How to complete this task ▸ Locate the line that contains "intros Hs. unfold". Print it and every subsequent line through the final line of the records, exactly and only those.

*** Opening of Data ***

Lemma be32_bytes v : put_le32 (cpu_to_be32 v) = put_be32 v.
Proof.
  unfold put_le32, cpu_to_be32, bswap_32, put_be32. replace (builtin_bswap 4 v) with (Z.shiftr (builtin_bswap 4 v) 0) at 1 by apply Z.shiftr_0_r.
  replace (u8 v) with (u8 (Z.shiftr v 0)) by (by rewrite Z.shiftr_0_r).
  by rewrite (bswap_byte 4 v 0 0 24), (bswap_byte 4 v 1 8 16), (bswap_byte 4 v 2 16 8), (bswap_byte 4 v 3 24 0).
Qed.

Lemma byte_low v s : 0 <= s <= 24 -> u8 (Z.shiftr (u32 v) s) = u8 (Z.shiftr v s).
Proof.
  intros Hs. unfold u8, u32. bits_at i Hi. rewrite !uw_testbit by lia. destruct (Z.ltb_spec i 8); [|done].
  rewrite !Z.shiftr_spec, uw_testbit by lia. by rewrite (proj2 (Z.ltb_lt _ _)) by lia.
Qed.

Lemma put_le32_low v : put_le32 (u32 v) = [u8 (Z.shiftr v 0); u8 (Z.shiftr v 8); u8 (Z.shiftr v 16); u8 (Z.shiftr v 24)].
Proof. unfold put_le32. replace (u8 (u32 v)) with (u8 (Z.shiftr (u32 v) 0)) by (by rewrite Z.shiftr_0_r). by rewrite !byte_low by lia. Qed.
Lemma put_be32_low v : put_be32 (u32 v) = [u8 (Z.shiftr v 24); u8 (Z.shiftr v 16); u8 (Z.shiftr v 8); u8 (Z.shiftr v 0)].
Proof. unfold put_be32. replace (u8 (u32 v)) with (u8 (Z.shiftr (u32 v) 0)) by (by rewrite Z.shiftr_0_r). by rewrite !byte_low by lia. Qed.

*** Close of Data ***

Reply to the task ▸
  intros Hs. unfold u8, u32. bits_at i Hi. rewrite !uw_testbit by lia. destruct (Z.ltb_spec i 8); [|done].
  rewrite !Z.shiftr_spec, uw_testbit by lia. by rewrite (proj2 (Z.ltb_lt _ _)) by lia.
Qed.

Lemma put_le32_low v : put_le32 (u32 v) = [u8 (Z.shiftr v 0); u8 (Z.shiftr v 8); u8 (Z.shiftr v 16); u8 (Z.shiftr v 24)].
Proof. unfold put_le32. replace (u8 (u32 v)) with (u8 (Z.shiftr (u32 v) 0)) by (by rewrite Z.shiftr_0_r). by rewrite !byte_low by lia. Qed.
Lemma put_be32_low v : put_be32 (u32 v) = [u8 (Z.shiftr v 24); u8 (Z.shiftr v 16); u8 (Z.shiftr v 8); u8 (Z.shiftr v 0)].
Proof. unfold put_be32. replace (u8 (u32 v)) with (u8 (Z.shiftr (u32 v) 0)) by (by rewrite Z.shiftr_0_r). by rewrite !byte_low by lia. Qed.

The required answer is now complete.